WHAT YOU SHOULD DO -
Search through the entries for the word "logged" and copy every line that has it.

(Saved data entries)

====

(* ===== verification/Txn.v ===== *)
(** * The block layer as the file system uses it

    The contract of [bread], [brelse], [bwrite] and [log_write] towards their
    clients.  [tx s pid hs D] describes a state of the log and cache in which
    process [pid] holds the buffers [hs] (a map from buffer to the block it
    holds and whether it was changed without being logged), no one else holds
    any, and the blocks [D] are pinned dirty in the cache. *)

From S2P Require Import Prelude Bytes Core Bio Log.

Definition tcore (s : lst) : kcore := bcore (lbio s).
Definition tview (s : lst) (n : Z) : block := view (lbio s) n.
Definition tdisk (s : lst) : list block := disk (lbio s).
Definition logged (s : lst) : list Z := take (Z.to_nat (lh_n (lg s))) (lh_block (lg s)).

Definition in_log (l : log) (n : Z) : Prop := l_start l <= n < l_start l + l_size l.
Definition home (s : lst) (n : Z) : Prop :=
  0 <= n < Z.of_nat (length (tdisk s)) /\ ~ in_log (lg s) n.

Record log_ok (s : lst) : Prop := {
  lo_dev : l_dev (lg s) = 1;
  lo_region : 0 <= l_start (lg s) /\ 1 <= l_size (lg s) /\
     l_start (lg s) + l_size (lg s) <= Z.of_nat (length (tdisk s)) < 2147483648;
  lo_n : 0 <= lh_n (lg s) <= Z.of_nat LOGSIZE /\ lh_n (lg s) <= l_size (lg s) - 1;
  lo_len : length (lh_block (lg s)) = LOGSIZE;
  lo_nodup : NoDup (logged s);
  lo_home : forall m, m ∈ logged s -> home s m }.

Abbreviation handles := (gmap nat (Z * bool)).

Record tx (s : lst) (pid : Z) (hs : handles) (D : list Z) : Prop := {
  tx_bio : bio_inv (lbio s);
  tx_noheld : held (tcore s) = [];
  tx_pid : mypid (tcore s) = Some pid;
  tx_blocked : forall b, blocked (tcore s) b = true -> is_Some (hs !! b);
  tx_hs : forall b n m, hs !! b = Some (n, m) ->
     sl_of (tcore s) (SlBuf b) = mkSl true pid /\
     exists x, bufs (lbio s) !! b = Some x /\ caches n x /\
       (m = false -> b_flags x = 2 -> tdisk s !! Z.to_nat n = Some (b_data x));
  tx_dirty : forall m, is_dirty (lbio s) m -> m ∈ D;
  tx_cached : forall m, m ∈ D -> is_dirty (lbio s) m }.

(** What the block layer never changes behind its client. *)
Record tframe (s s' : lst) : Prop := {
  tf_core : core_step (tcore s) (tcore s');
  tf_inode : forall i, sl_of (tcore s') (SlInode i) = sl_of (tcore s) (SlInode i);
  tf_len : length (tdisk s') = length (tdisk s) }.

#[export] Instance tframe_preorder : PreOrder tframe.
Proof.
  split.
  - intros s. split; done.
  - intros s1 s2 s3 [H1 H2 H3] [G1 G2 G3]. split; [by etrans| |congruence].
    intros i. by rewrite G2.
Qed.

Lemma blocked_true c b pid : sl_of c (SlBuf b) = mkSl true pid -> blocked c b = true.
Proof. unfold blocked. by intros ->. Qed.

Lemma busy_dirty c dk i x :
  buf_ok c dk i x -> blocked c i = false -> unused x = false -> b_flags x = 6.
Proof.
  intros [F _ R _ _] Hb. rewrite Hb in R. unfold unused. rewrite R.
  by destruct F as [-> |[-> | ->]].
Qed.

(** Fewer than [NBUF] buffers are locked or dirty: one can be recycled. *)
Lemma unused_exists t (L : list nat) (D : list Z) :
  bio_inv t -> (forall b, blocked (bcore t) b = true -> b ∈ L) ->
  (forall m, is_dirty t m -> m ∈ D) -> (length L + length D < NBUF)%nat ->
  exists b x, (b < NBUF)%nat /\ bufs t !! b = Some x /\ unused x = true.
Proof.
  intros Hinv HL HD Hlt. destruct (bi_lru _ Hinv) as [ls [Hperm Hc]].
  destruct (find_idx unused (bufs t) (seq 0 NBUF)) as [b|] eqn:Hfind.
  { apply find_idx_Some in Hfind as (Hb & x & Hx & Hu). apply elem_of_seq in Hb.
    exists b, x. split_and!; [lia|done..]. }
  exfalso.
  assert (forall i, i ∈ seq 0 NBUF -> is_Some (bufs t !! i)) as Hin.
  { intros i Hi. apply elem_of_seq in Hi. apply lookup_lt_is_Some_2.
    rewrite (bi_len _ Hinv). lia. }
  pose proof (find_idx_None _ _ _ Hin Hfind) as Hnone.
  pose (key := fun i => if blocked (bcore t) i then inl i
                        else inr (from_option b_blockno 0 (bufs t !! i)) : nat + Z).
  assert (NoDup (key <$> seq 0 NBUF)) as Hnd.
  { apply NoDup_fmap_2_strong; [|apply NoDup_seq].
    intros i j Hi Hj. destruct (Hin i Hi) as [x Hx]. destruct (Hin j Hj) as [y Hy].
    unfold key. rewrite Hx, Hy. cbn.
    pose proof (Hnone _ _ Hi Hx) as Hux. pose proof (Hnone _ _ Hj Hy) as Huy.
    apply elem_of_seq in Hi, Hj.
    pose proof (bi_buf _ Hinv i x ltac:(lia) Hx) as Ox.
    pose proof (bi_buf _ Hinv j y ltac:(lia) Hy) as Oy.
    destruct (blocked (bcore t) i) eqn:Bi, (blocked (bcore t) j) eqn:Bj; intros [= E]; [done|].
    pose proof (busy_dirty _ _ _ _ Ox Bi Hux). pose proof (busy_dirty _ _ _ _ Oy Bj Huy).
    eapply (bi_uniq _ Hinv i j); eauto; eapply bo_dev; eauto; lia. }
  assert ((key <$> seq 0 NBUF) ⊆ (inl <$> L) ++ (inr <$> D)) as Hsub.
  { intros k Hk. apply list_elem_of_fmap in Hk as (i & -> & Hi).
    destruct (Hin i Hi) as [x Hx]. pose proof (Hnone _ _ Hi Hx) as Hux.
    apply elem_of_seq in Hi. unfold key. rewrite Hx. cbn. apply elem_of_app.
    destruct (blocked (bcore t) i) eqn:Hbl.
    - left. apply list_elem_of_fmap. exists i. split; [done|]. by apply HL.
    - right. apply list_elem_of_fmap. eexists. split; [done|]. apply HD. exists i, x.
      split_and!; [done| |done]. eapply busy_dirty; eauto. apply (bi_buf _ Hinv); [lia|done]. }
  apply NoDup_submseteq in Hsub; [|done]. apply submseteq_length in Hsub.
  rewrite length_app, !length_fmap, length_seq in Hsub. lia.
Qed.

(** A buffer with data belongs to the array and to the disk. *)
Lemma flags_bound t i x :
  bio_inv t -> bufs t !! i = Some x -> b_flags x <> 0 ->
  (i < NBUF)%nat /\ b_dev x = 1 /\ 0 <= b_blockno x < Z.of_nat (length (disk t)).
Proof.
  intros Hinv Hx Hf. assert (i < NBUF)%nat as Hi.
  { pose proof (lookup_lt_Some _ _ _ Hx) as Hlt. rewrite (bi_len _ Hinv) in Hlt.
    destruct (decide (i = HEAD)) as [->|]; [|unfold HEAD in *; lia].
    by destruct (bi_head _ Hinv _ Hx). }
  split; [done|]. by apply (bo_dev _ _ _ _ (bi_buf _ Hinv _ _ Hi Hx)).
Qed.

(** ** The calls, on the log's state *)

Lemma wp_bcall {A} (m : M bst A) (Q : A -> lst -> Prop) s :
  wp (bcall m) Q s = wp m (fun a t => Q a (set_lbio t s)) (lbio s).
Proof. unfold bcall. by rewrite wp_lift. Qed.

Lemma wp_ccall {A} (m : M kcore A) (Q : A -> lst -> Prop) s :
  wp (ccall m) Q s = wp m (fun a c => Q a (set_lbio (set_bcore c (lbio s)) s)) (tcore s).
Proof. unfold ccall. by rewrite wp_bcall, wp_lift. Qed.

(** Unfold the calls into the layer below. *)
Ltac wp_low := wp_simpl; repeat progress (rewrite ?wp_bcall, ?wp_ccall; wp_simpl).

Lemma tx_lookup s pid hs D b n m :
  tx s pid hs D -> hs !! b = Some (n, m) ->
  exists x, bufs (lbio s) !! b = Some x /\ caches n x /\ b_data x = tview s n.
Proof.
  intros Htx Hb. destruct (tx_hs _ _ _ _ Htx _ _ _ Hb) as (_ & x & Hx & Hc & _).
  exists x. split_and!; [done..|]. symmetry. eapply view_hit; eauto. apply Htx.
Qed.

Lemma tx_block_lt s pid hs D b n m :
  tx s pid hs D -> hs !! b = Some (n, m) ->
  (b < NBUF)%nat /\ 0 <= n < Z.of_nat (length (tdisk s)).
Proof.
  intros Htx Hb. destruct (tx_hs _ _ _ _ Htx _ _ _ Hb) as (_ & x & Hx & (Hf & Hd & Hn) & _).
  pose proof (dev1_bound _ _ _ (tx_bio _ _ _ _ Htx) Hx Hd) as Hlt. split; [done|].
  destruct (bo_dev _ _ _ _ (bi_buf _ (tx_bio _ _ _ _ Htx) _ _ Hlt Hx) Hf). by subst n.
Qed.

Lemma tx_view_ok s pid hs D n :
  tx s pid hs D -> 0 <= n < Z.of_nat (length (tdisk s)) -> block_ok (tview s n).
Proof. intros Htx Hn. by apply view_ok; [apply Htx|]. Qed.

Lemma wp_tx_bread s pid hs D n Q :
  tx s pid hs D -> 0 <= n < Z.of_nat (length (tdisk s)) ->
  (forall b m, hs !! b <> Some (n, m)) ->
  (n ∈ D \/ (size hs + length D < NBUF)%nat) ->
  (forall b s', tx s' pid (<[b := (n, false)]> hs) D -> tframe s s' ->
     hs !! b = None -> lg s' = lg s -> tdisk s' = tdisk s ->
     dtrace (lbio s') = dtrace (lbio s) -> (forall m, tview s' m = tview s m) -> Q b s') ->
  wp (bcall (bread 1 n)) Q s.
Proof.
  intros Htx Hn Hnh Hroom HQ. pose proof (tx_bio _ _ _ _ Htx) as Hinv. wp_low.
  apply (wp_bread n pid); [apply Htx..|done| | |].
  - intros b x Hx Hd Hbn. destruct (blocked (bcore (lbio s)) b) eqn:E; [|done].
    apply (tx_blocked _ _ _ _ Htx) in E as [[n' m'] Hb].
    destruct (tx_lookup _ _ _ _ _ _ _ Htx Hb) as (y & Hy & (_ & _ & Hyn) & _).
    rewrite Hx in Hy. injection Hy as <-. destruct (Hnh b m'). congruence.
  - destruct Hroom as [Hin|Hlt].
    + left. destruct (tx_cached _ _ _ _ Htx _ Hin) as (i & x & Hx & Hf & Hbn).
      exists i, x. split_and!; [done| |done]. by apply (flags_bound _ _ _ Hinv Hx); rewrite Hf.
    + right. apply (unused_exists _ ((map_to_list hs).*1) D); [done| |apply Htx|].
      * intros b [v Hv]%(tx_blocked _ _ _ _ Htx). apply list_elem_of_fmap.
        exists (b, v). split; [done|]. by apply elem_of_map_to_list.
      * rewrite length_fmap, length_map_to_list. lia.
  - intros b t [P1 P2 P3 P4 P5 P6 P7 P8 P9 P10 P11].
    assert (hs !! b = None) as Hnb.
    { destruct (hs !! b) as [[n' m']|] eqn:E; [|done].
      destruct (tx_hs _ _ _ _ Htx _ _ _ E) as [Hsl _].
      apply blocked_true in Hsl. unfold tcore in Hsl. congruence. }
    assert (tframe s (set_lbio t s)) as Hfr.
    { split; unfold tcore, tdisk; cbn; rewrite ?P4, ?P5; [done| |done].
      intros i. by rewrite sl_of_set_ne. }
    apply HQ; try done. split; unfold tcore, tdisk; cbn; rewrite ?P4, ?P5;
      [done|apply Htx|apply (tx_pid _ _ _ _ Htx)| | | |].
    + intros j. destruct (decide (j = b)) as [->|Hne].
      * intros _. rewrite lookup_insert_eq. eauto.
      * rewrite blocked_set_ne, lookup_insert_ne by done. apply Htx.
    + intros j n' m'. destruct (decide (j = b)) as [->|Hne].
      * rewrite lookup_insert_eq. intros [= <- <-]. rewrite sl_of_set_eq. split; [done|].
        destruct P10 as (x & Hx & Hc & Hdata). exists x. split_and!; [done..|].
        intros _ Hf. by apply P11.
      * rewrite lookup_insert_ne by done. intros Hj.
        rewrite sl_of_set_ne by congruence. rewrite P9 by done. by apply Htx.
    + intros m. rewrite P8. apply Htx.
    + intros m. rewrite P8. apply Htx.
Qed.
Lemma wp_install_step Q :
  (lblk s i ∈ D \/ (1 + length D < NBUF)%nat) ->
  (forall s', copied s pid D lb (lblk s i) s' -> Q tt s') ->
  wp (install_step i) Q s.
Proof.
  intros Hroom HQ. destruct (log_block_range s i Hlog Hi) as (Hlb & Hlb' & _).
  pose proof (log_block_home_ne s i Hlog Hi) as Hne.
  destruct (lblk_home s i Hlog Hi) as [Hrange _]. pose proof (lo_region _ Hlog).
  pose proof (lo_n _ Hlog).
  unfold install_step. wp_simpl. fold (log_block s i).
  rewrite (lo_dev _ Hlog), u32_id by lia.
  eapply wp_tx_bread; [done|lia|done|right; rewrite map_size_empty; lia|].
  intros b1 s1 Htx1 Hf1 _ Hl1 Hd1 Ht1 Hv1. wp_simpl.
  apply (wp_get_lh_block _ (lblk s i)); [rewrite Hl1; apply lblk_lookup; [done|lia]|].
  wp_simpl. rewrite u32_id by lia. rewrite insert_empty in Htx1.
  eapply wp_tx_bread; [done|rewrite Hd1; lia| | |].
  - intros b m. destruct (decide (b = b1)) as [->|]; [rewrite lookup_singleton_eq; congruence|].
    by rewrite lookup_singleton_ne.
  - rewrite map_size_singleton. done.
  - intros b2 s2 Htx2 Hf2 Hb2 Hl2 Hd2 Ht2 Hv2.
    assert (b1 <> b2) as Hb12 by (intros ->; by rewrite lookup_singleton_eq in Hb2).
    eapply (wp_copy_tail s s2); [| |exact Hb12| | | |exact HQ].
    + split; [exact Htx2|by etrans|congruence].
    + rewrite <- !insert_empty. by apply insert_insert_ne.
    + congruence.
    + congruence.
    + intros k. by rewrite Hv2.
Qed.
End copies.

(** ** The loops *)

Definition log_writes (s : lst) (k : nat) : list (nat * block) :=
  (fun i => (Z.to_nat (log_block s i), tview s (lblk s i))) <$> seq 0 k.
Definition install_writes (s : lst) (k : nat) : list (nat * block) :=
  (fun i => (Z.to_nat (lblk s i), tview s (log_block s i))) <$> seq 0 k.

Lemma apply_writes_snoc ws n v d :
  apply_writes (ws ++ [(n, v)]) d = <[n := v]> (apply_writes ws d).
Proof. by rewrite apply_writes_app. Qed.

Lemma log_writes_S s k :
  log_writes s (S k) = log_writes s k ++ [(Z.to_nat (log_block s k), tview s (lblk s k))].
Proof. unfold log_writes. by rewrite seq_S, fmap_app. Qed.

Lemma install_writes_S s k :
  install_writes s (S k) = install_writes s k ++ [(Z.to_nat (lblk s k), tview s (log_block s k))].
Proof. unfold install_writes. by rewrite seq_S, fmap_app. Qed.

Lemma lblk_at s0 pid hs D s i : at_log s0 pid hs D s -> lblk s i = lblk s0 i.
Proof. intros [_ _ Hl]. unfold lblk. by rewrite Hl. Qed.

Lemma at_log_refl s pid hs D : tx s pid hs D -> at_log s pid hs D s.
Proof. by split. Qed.

Lemma at_log_trans s0 s1 s2 pid hs1 hs2 D1 D2 :
  at_log s0 pid hs1 D1 s1 -> at_log s1 pid hs2 D2 s2 -> at_log s0 pid hs2 D2 s2.
Proof. intros [_ F1 L1] [T2 F2 L2]. split; [done|by etrans|congruence]. Qed.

====

EXERCISE RESPONSE -
    holds and whether it was changed without being logged), no one else holds
Definition logged (s : lst) : list Z := take (Z.to_nat (lh_n (lg s))) (lh_block (lg s)).
  lo_nodup : NoDup (logged s);
  lo_home : forall m, m ∈ logged s -> home s m }.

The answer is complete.